::: Provided entries

(** * uplexa-python: key derivation, mnemonic seeds, sub-addresses, amounts

    A shallow embedding of [uplexa/seed.py] and [uplexa/wallet.py], together
    with the library functions they call, and the properties of the
    derivation chain stated in the specification of the repository. *)

From Stdlib Require Import ZArith List Bool Arith Lia.
From Stdlib.Strings Require Import Ascii String Byte.
From Stdlib Require Import DecimalString.
Import ListNotations.

Local Open Scope Z_scope.

(** ** Exceptions and the result monad

    Python exceptions are values of [exn]; a call that may raise returns
    [res A].  [ValueError] carries the message of the [raise] statement. *)

Inductive exn : Type :=
| ValueError (msg : string)
| BinasciiError
| IndexError
| InvalidPhrase
| PointError.

Inductive res (A : Type) : Type :=
| Ok (a : A)
| Err (e : exn).

Arguments Ok {A} a.
Arguments Err {A} e.

Definition bind {A B : Type} (m : res A) (f : A -> res B) : res B :=
  match m with
  | Ok a => f a
  | Err e => Err e
  end.

Definition fmap {A B : Type} (f : A -> B) (m : res A) : res B :=
  bind m (fun a => Ok (f a)).

Notation "x <- m ;; k" := (bind m (fun x => k))
  (at level 61, m at next level, right associativity).

Definition is_ok {A : Type} (m : res A) : bool :=
  match m with Ok _ => true | Err _ => false end.

(** ** Bytes and integers *)

Abbreviation bytes := (list byte).

Definition byte_to_Z (b : byte) : Z := Z.of_N (Byte.to_N b).

Definition byte_of_Z (z : Z) : byte :=
  match Byte.of_N (Z.to_N (z mod 256)) with
  | Some b => b
  | None => x00
  end.

(** Little-endian value of a byte string, [int.from_bytes(s, 'little')]. *)
Fixpoint le_int (s : bytes) : Z :=
  match s with
  | [] => 0
  | b :: r => byte_to_Z b + 256 * le_int r
  end.

(** The [n] low bytes of [z], least significant first. *)
Fixpoint le_bytes (n : nat) (z : Z) : bytes :=
  match n with
  | O => []
  | S k => byte_of_Z z :: le_bytes k (z / 256)
  end.

(** [struct.pack('<I', v)] for [v] already checked to be in uint32 range. *)
Definition pack_u32_le (v : Z) : bytes := le_bytes 4 v.

(** Cuts a list into consecutive pieces of [n] elements; the last piece may
    be shorter. *)
Fixpoint chunks_fuel {A : Type} (fuel n : nat) (l : list A) : list (list A) :=
  match fuel with
  | O => []
  | S f =>
      match l with
      | [] => []
      | _ => firstn n l :: chunks_fuel f n (skipn n l)
      end
  end.
(** [calculate_entropy]. *)
Definition calculate_entropy `{Externals} (timestamps : list Z) : float :=
  if (List.length timestamps <? 2)%nat then 0
  else histogram_entropy (Np.diff (Pd.sort_values timestamps)).

(** [timestamps.min()] and [timestamps.max()], which skip [NaT]. *)
Definition time_min (timestamps : list Z) : Z :=
  match filter (fun t => negb (t =? Pd.iNaT)%Z) timestamps with
  | [] => Pd.iNaT
  | t :: rest => fold_left Z.min rest t
  end.

Definition time_max (timestamps : list Z) : Z :=
  match filter (fun t => negb (t =? Pd.iNaT)%Z) timestamps with
  | [] => Pd.iNaT
  | t :: rest => fold_left Z.max rest t
  end.

(** [series.str.lower().str.contains(action)]: missing for a cell that is
    not text. *)
Definition str_contains (series : list json) (action : string) : list (option bool) :=
  map (fun c => match c with
                | JStr s => Some (Py.contains (Py.lower s) action)
                | _ => None
                end) series.

Definition action_count (series : list json) (action : string) : Z :=
  sum_bool (str_contains series action).

(** Cells as dict keys and group keys. *)
Definition hashable (c : json) : bool :=
  match c with
  | JArr _ | JObj _ => false
  | _ => true
  end.

Definition is_null (c : json) : bool :=
  match c with
  | JNull => true
  | JNum x => is_nan x
  | _ => false
  end.

Definition key_eqb (a b : json) : bool :=
  match a, b with
  | JNum x, JNum y => (x =? y)
  | JStr s, JStr t => String.eqb s t
  | JBool p, JBool q => Bool.eqb p q
  | _, _ => false
  end.

(** The distinct values of a series, in order of first appearance. *)
Fixpoint unique (series : list json) : list json :=
  match series with
  | [] => []
  | c :: rest => c :: filter (fun d => negb (key_eqb c d)) (unique rest)
  end.

(** [Series.nunique()]: the number of distinct values that are not
    missing; [None] is the [TypeError] of an unhashable cell. *)
Definition nunique (series : list json) : option Z :=
  if forallb hashable series
  then Some (Z.of_nat (List.length (unique (filter (fun c => negb (is_null c)) series))))
  else None.
(* ===== verification/_CoqProject ===== *)
-Q . S2P
Prelude.v
Floats.v
Sums.v
DataHash.v
AggregatedHash.v
MerkleSubtree.v
Chunking.v
ChunkStability.v
ByteGrouping.v
Bg4Prediction.v
Codec.v
FileStructs.v
XorbStructs.v
ChunkFormat.v
RawXorb.v
XorbInfo.v
XorbObject.v
Interpolation.v
ShardMemory.v
ShardFormat.v
ShardPass.v
ShardExport.v
SetOperations.v
StreamingShard.v
ShardExamples.v
Defrag.v
Dedup.v
Aggregator.v
DedupExamples.v
AdjustableSemaphore.v
Singleflight.v
TaskLock.v
UploadTracking.v
ShardProgress.v
CasTypes.v
ChunkWindows.v
UploadSession.v
RangeUpload.v
UploadExamples.v
ReconstructionRanges.v
FileTerms.v
Reconstructor.v
MemoryClient.v
ServerContract.v
DownloadExamples.v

::::::

Taking the records from the top, repeat each line exactly until you have repeated the line that contains "From Stdlib Require Import ZArith".

- _Result of this exercise_
(** * uplexa-python: key derivation, mnemonic seeds, sub-addresses, amounts

    A shallow embedding of [uplexa/seed.py] and [uplexa/wallet.py], together
    with the library functions they call, and the properties of the
    derivation chain stated in the specification of the repository. *)

From Stdlib Require Import ZArith List Bool Arith Lia.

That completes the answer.